### Material provided:
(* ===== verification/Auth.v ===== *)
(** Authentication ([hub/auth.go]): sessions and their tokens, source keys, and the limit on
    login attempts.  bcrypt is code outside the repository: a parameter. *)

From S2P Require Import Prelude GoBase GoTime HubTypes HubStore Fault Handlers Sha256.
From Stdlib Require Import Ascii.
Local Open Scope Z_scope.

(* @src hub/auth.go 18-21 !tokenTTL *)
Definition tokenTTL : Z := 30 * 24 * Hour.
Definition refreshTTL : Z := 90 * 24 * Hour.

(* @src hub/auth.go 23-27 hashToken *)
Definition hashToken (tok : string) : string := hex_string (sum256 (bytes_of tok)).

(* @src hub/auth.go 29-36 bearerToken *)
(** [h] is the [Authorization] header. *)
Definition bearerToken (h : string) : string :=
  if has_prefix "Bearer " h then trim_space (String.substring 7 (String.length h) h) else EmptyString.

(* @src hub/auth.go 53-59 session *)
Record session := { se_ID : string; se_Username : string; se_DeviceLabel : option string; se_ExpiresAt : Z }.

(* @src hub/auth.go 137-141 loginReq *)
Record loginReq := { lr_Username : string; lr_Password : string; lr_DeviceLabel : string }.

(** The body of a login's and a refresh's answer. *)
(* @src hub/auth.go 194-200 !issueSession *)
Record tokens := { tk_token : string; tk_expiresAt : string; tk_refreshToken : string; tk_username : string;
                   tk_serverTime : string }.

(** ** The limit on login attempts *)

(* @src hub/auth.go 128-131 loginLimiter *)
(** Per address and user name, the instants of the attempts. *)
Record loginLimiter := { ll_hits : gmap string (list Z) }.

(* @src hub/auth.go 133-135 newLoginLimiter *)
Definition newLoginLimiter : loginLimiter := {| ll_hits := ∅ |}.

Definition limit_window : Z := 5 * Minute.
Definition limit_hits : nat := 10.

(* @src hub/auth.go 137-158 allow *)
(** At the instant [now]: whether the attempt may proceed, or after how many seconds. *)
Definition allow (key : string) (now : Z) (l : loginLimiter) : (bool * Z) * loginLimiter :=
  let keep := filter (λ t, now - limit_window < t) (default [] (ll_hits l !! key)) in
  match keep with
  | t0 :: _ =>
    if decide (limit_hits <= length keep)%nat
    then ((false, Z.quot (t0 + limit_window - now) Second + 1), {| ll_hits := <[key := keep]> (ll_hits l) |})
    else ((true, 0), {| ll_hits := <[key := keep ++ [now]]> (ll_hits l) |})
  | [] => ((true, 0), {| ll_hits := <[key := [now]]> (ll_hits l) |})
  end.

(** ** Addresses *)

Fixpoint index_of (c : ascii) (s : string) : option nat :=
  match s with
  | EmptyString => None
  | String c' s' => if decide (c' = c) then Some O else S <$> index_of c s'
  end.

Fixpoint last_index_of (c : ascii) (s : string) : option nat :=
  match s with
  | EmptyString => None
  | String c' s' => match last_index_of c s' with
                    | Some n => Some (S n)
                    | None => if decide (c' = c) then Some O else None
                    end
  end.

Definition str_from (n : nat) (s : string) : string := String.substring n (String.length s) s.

==

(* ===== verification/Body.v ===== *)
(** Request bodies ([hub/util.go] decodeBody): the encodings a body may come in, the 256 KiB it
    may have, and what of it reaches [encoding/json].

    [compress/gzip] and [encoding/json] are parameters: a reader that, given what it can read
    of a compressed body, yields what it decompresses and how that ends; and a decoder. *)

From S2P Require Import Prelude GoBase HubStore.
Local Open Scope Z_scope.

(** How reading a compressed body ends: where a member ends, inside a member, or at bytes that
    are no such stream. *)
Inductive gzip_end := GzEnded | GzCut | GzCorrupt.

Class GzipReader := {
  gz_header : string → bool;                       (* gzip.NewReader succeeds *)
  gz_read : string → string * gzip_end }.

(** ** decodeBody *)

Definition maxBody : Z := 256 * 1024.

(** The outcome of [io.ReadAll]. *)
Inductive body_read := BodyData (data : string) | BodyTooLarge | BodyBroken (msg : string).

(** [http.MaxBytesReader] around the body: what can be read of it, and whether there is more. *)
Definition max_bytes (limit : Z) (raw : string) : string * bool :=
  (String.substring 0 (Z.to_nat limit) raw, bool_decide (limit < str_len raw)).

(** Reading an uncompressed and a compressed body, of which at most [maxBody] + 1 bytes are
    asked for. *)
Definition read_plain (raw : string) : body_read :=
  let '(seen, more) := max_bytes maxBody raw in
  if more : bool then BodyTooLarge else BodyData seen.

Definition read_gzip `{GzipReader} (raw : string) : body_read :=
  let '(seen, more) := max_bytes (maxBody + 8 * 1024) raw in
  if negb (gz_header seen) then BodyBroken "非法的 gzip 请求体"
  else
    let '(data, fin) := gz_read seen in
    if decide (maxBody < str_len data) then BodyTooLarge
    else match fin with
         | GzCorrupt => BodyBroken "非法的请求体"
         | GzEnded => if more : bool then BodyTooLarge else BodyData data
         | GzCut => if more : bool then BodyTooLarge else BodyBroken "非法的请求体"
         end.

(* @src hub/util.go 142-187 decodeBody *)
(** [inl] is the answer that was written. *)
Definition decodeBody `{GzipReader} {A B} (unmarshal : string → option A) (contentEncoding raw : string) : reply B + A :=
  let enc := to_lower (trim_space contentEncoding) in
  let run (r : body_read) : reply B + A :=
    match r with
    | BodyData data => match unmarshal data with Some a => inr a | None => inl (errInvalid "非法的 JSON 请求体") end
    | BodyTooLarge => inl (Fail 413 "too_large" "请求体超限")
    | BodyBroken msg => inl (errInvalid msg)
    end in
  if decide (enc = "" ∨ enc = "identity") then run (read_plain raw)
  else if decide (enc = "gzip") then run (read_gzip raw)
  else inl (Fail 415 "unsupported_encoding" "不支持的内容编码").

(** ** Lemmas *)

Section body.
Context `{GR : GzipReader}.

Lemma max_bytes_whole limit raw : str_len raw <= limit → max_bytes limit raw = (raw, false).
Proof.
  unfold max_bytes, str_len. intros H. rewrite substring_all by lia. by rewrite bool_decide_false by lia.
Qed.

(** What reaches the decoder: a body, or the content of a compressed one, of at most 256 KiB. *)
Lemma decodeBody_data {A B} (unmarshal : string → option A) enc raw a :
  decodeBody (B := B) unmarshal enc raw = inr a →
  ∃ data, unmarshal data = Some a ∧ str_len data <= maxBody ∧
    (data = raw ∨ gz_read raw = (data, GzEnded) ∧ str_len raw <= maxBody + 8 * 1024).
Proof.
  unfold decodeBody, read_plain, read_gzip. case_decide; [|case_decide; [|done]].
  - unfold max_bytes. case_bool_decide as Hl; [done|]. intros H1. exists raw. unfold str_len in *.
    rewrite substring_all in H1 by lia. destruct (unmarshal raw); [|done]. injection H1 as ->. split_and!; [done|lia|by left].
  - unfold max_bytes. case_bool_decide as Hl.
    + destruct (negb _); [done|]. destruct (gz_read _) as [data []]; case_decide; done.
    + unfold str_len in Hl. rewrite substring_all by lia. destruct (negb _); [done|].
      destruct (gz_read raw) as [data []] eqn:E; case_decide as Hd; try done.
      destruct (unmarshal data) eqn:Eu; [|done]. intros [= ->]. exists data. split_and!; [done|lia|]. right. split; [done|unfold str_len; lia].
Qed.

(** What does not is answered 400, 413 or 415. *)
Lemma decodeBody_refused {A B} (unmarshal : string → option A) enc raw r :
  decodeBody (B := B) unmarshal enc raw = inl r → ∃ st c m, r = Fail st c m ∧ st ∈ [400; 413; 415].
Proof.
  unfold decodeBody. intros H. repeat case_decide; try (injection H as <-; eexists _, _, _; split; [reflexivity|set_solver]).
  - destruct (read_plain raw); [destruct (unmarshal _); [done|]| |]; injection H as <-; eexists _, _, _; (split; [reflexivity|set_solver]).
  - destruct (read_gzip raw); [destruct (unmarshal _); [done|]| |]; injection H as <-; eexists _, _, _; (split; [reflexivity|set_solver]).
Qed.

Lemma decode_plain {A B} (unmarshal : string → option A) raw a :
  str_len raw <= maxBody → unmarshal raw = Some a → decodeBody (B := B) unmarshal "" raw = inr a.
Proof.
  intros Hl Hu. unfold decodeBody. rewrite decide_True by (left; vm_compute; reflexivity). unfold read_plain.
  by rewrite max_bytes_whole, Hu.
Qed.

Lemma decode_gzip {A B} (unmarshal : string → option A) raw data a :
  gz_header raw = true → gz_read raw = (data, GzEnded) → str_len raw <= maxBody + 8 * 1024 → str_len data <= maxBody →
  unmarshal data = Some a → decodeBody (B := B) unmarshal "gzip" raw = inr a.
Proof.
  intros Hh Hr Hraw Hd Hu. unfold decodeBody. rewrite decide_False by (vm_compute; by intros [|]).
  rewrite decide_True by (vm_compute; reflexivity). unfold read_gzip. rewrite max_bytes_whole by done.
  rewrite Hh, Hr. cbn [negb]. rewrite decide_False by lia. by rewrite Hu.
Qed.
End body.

### Your goal:
In the listing above, find the line with "(* ===== verification/Auth.v ===== *)" and the line with "Definition tokenTTL : Z := 30 * 24 * Hour.", then print exactly those two lines and every line between them, and nothing more.

### Answer area:
(* ===== verification/Auth.v ===== *)
(** Authentication ([hub/auth.go]): sessions and their tokens, source keys, and the limit on
    login attempts.  bcrypt is code outside the repository: a parameter. *)

From S2P Require Import Prelude GoBase GoTime HubTypes HubStore Fault Handlers Sha256.
From Stdlib Require Import Ascii.
Local Open Scope Z_scope.

(* @src hub/auth.go 18-21 !tokenTTL *)
Definition tokenTTL : Z := 30 * 24 * Hour.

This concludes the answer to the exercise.